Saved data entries
━━━━━━━━━━━━━━━━━━━━

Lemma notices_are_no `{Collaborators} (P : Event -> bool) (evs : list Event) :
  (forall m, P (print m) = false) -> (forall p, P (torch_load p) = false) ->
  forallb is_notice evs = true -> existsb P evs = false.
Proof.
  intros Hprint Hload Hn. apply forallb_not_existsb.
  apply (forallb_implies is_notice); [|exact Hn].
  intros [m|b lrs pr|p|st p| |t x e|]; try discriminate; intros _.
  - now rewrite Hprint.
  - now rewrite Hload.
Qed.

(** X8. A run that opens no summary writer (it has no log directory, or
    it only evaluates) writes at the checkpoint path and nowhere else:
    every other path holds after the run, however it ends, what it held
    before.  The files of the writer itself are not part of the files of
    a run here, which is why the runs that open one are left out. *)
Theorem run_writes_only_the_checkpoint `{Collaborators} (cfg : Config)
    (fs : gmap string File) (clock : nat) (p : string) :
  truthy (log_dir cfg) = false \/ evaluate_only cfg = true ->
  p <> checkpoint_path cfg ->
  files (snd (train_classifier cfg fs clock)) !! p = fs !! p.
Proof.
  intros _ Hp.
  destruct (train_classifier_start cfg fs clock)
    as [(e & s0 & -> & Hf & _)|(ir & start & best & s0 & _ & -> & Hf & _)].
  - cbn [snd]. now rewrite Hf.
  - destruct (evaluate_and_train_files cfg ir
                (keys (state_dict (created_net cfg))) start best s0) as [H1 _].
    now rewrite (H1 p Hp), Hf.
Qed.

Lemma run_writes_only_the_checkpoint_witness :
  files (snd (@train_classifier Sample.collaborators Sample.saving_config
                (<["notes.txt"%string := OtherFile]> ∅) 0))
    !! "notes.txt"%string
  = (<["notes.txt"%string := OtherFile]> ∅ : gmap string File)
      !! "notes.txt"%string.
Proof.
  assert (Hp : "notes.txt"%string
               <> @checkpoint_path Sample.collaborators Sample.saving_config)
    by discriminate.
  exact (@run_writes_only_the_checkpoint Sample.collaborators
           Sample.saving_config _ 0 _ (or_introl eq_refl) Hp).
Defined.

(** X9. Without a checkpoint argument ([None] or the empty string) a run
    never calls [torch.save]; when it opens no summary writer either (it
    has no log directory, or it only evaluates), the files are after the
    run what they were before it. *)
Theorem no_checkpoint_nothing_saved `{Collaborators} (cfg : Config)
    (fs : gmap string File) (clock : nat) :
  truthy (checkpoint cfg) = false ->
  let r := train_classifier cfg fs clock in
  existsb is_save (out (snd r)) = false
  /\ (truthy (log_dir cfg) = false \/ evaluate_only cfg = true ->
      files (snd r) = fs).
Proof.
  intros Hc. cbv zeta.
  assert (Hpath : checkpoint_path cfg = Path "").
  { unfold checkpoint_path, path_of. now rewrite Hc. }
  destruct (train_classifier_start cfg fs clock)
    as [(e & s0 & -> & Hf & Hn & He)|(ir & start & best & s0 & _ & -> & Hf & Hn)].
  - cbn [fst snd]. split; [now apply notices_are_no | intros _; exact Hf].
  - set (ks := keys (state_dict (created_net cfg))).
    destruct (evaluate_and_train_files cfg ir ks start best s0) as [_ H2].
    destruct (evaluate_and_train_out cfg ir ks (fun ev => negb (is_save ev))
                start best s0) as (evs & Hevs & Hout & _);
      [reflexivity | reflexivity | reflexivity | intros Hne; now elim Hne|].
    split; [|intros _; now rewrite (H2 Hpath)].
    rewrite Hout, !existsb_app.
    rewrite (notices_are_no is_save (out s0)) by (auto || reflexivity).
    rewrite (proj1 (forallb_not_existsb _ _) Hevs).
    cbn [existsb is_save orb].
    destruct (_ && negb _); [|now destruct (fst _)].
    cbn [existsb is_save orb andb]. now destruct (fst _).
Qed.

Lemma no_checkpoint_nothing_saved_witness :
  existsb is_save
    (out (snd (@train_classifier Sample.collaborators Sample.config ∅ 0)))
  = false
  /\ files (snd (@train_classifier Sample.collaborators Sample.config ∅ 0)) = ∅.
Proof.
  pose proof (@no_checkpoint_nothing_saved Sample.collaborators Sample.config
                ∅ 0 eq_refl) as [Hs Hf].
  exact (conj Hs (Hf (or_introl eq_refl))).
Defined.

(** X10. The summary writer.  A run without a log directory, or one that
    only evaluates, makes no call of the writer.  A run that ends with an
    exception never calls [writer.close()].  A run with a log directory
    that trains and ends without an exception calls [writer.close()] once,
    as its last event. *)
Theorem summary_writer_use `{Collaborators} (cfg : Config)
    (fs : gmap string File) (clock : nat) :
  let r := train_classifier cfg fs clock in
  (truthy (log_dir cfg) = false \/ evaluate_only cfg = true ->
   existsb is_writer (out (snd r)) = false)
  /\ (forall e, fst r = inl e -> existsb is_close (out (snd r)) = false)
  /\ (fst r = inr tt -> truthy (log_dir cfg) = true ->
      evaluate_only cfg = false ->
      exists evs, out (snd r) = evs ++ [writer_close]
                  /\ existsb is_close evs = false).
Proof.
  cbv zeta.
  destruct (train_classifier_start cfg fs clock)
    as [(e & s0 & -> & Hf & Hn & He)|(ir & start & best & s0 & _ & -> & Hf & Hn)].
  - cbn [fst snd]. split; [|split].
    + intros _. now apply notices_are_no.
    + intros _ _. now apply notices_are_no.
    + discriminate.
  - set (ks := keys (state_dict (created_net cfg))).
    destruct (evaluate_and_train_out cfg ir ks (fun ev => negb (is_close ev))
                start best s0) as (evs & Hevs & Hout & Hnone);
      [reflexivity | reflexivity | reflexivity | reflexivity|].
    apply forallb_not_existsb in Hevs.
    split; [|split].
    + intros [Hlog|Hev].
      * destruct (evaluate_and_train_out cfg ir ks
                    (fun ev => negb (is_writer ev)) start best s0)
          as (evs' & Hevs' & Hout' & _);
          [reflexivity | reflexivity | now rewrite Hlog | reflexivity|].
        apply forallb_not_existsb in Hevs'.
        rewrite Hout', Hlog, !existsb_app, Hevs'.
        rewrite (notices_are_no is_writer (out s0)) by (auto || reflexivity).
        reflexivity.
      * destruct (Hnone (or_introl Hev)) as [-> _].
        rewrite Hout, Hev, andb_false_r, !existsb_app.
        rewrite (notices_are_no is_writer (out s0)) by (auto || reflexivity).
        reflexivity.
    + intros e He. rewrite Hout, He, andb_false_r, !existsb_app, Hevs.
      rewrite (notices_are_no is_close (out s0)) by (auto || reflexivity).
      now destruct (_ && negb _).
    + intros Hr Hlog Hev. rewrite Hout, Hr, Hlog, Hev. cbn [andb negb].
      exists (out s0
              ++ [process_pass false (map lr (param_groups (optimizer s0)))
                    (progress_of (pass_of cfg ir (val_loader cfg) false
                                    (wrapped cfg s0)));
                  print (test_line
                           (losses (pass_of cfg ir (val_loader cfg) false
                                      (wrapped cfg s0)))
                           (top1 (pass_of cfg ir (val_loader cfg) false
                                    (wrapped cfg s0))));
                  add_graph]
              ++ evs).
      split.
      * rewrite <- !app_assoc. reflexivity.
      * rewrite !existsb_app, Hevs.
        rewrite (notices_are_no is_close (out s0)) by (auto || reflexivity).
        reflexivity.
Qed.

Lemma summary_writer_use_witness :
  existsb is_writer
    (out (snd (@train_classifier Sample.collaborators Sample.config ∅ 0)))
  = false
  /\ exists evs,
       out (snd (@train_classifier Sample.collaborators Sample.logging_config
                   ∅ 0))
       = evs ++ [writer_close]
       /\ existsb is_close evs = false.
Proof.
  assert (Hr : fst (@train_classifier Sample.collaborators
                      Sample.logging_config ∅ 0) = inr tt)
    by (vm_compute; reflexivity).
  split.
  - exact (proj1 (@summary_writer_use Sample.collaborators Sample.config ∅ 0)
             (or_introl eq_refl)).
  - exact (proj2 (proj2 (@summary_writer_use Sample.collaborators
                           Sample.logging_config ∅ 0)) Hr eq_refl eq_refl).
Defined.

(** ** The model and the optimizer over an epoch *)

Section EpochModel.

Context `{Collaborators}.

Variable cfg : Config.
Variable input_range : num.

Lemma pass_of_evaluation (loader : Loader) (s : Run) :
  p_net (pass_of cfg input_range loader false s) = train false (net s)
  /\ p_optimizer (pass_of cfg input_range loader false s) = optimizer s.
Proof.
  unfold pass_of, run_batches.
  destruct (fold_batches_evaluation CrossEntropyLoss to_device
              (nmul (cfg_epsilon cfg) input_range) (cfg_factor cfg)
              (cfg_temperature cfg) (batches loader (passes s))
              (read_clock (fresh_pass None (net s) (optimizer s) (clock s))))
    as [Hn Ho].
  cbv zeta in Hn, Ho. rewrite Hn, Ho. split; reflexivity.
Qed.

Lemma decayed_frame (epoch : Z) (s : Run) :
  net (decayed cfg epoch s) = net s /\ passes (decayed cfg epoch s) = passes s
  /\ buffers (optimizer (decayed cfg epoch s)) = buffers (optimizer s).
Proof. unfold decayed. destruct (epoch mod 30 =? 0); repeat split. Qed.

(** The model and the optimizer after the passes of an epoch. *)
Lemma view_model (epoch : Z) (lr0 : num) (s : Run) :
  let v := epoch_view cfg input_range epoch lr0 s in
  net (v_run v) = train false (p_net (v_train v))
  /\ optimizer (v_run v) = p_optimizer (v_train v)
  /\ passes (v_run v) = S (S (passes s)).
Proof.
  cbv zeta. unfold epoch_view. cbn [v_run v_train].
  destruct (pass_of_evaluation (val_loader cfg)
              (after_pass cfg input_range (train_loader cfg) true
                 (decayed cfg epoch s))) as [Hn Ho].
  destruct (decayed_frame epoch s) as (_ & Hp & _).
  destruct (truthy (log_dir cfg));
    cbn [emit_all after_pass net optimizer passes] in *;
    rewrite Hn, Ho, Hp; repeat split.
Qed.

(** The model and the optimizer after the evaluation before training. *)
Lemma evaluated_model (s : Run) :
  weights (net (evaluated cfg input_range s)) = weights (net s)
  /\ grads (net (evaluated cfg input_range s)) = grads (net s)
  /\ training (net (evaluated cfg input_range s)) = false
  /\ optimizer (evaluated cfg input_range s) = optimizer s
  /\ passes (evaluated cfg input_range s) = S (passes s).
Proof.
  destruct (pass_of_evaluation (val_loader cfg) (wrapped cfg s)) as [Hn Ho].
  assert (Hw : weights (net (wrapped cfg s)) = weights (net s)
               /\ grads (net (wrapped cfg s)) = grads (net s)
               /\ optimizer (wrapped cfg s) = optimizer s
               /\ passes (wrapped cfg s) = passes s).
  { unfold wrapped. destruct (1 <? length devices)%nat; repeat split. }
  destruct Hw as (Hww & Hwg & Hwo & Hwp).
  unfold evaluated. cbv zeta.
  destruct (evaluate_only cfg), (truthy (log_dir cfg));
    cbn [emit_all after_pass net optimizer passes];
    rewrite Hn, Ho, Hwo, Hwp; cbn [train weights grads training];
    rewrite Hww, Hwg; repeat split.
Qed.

━━━━━━━━━━━━━━━━━━━━

Work request
Go through the entries and return each line where the word "grads" appears.

Task response
  /\ grads (net (evaluated cfg input_range s)) = grads (net s)
               /\ grads (net (wrapped cfg s)) = grads (net s)
    rewrite Hn, Ho, Hwo, Hwp; cbn [train weights grads training];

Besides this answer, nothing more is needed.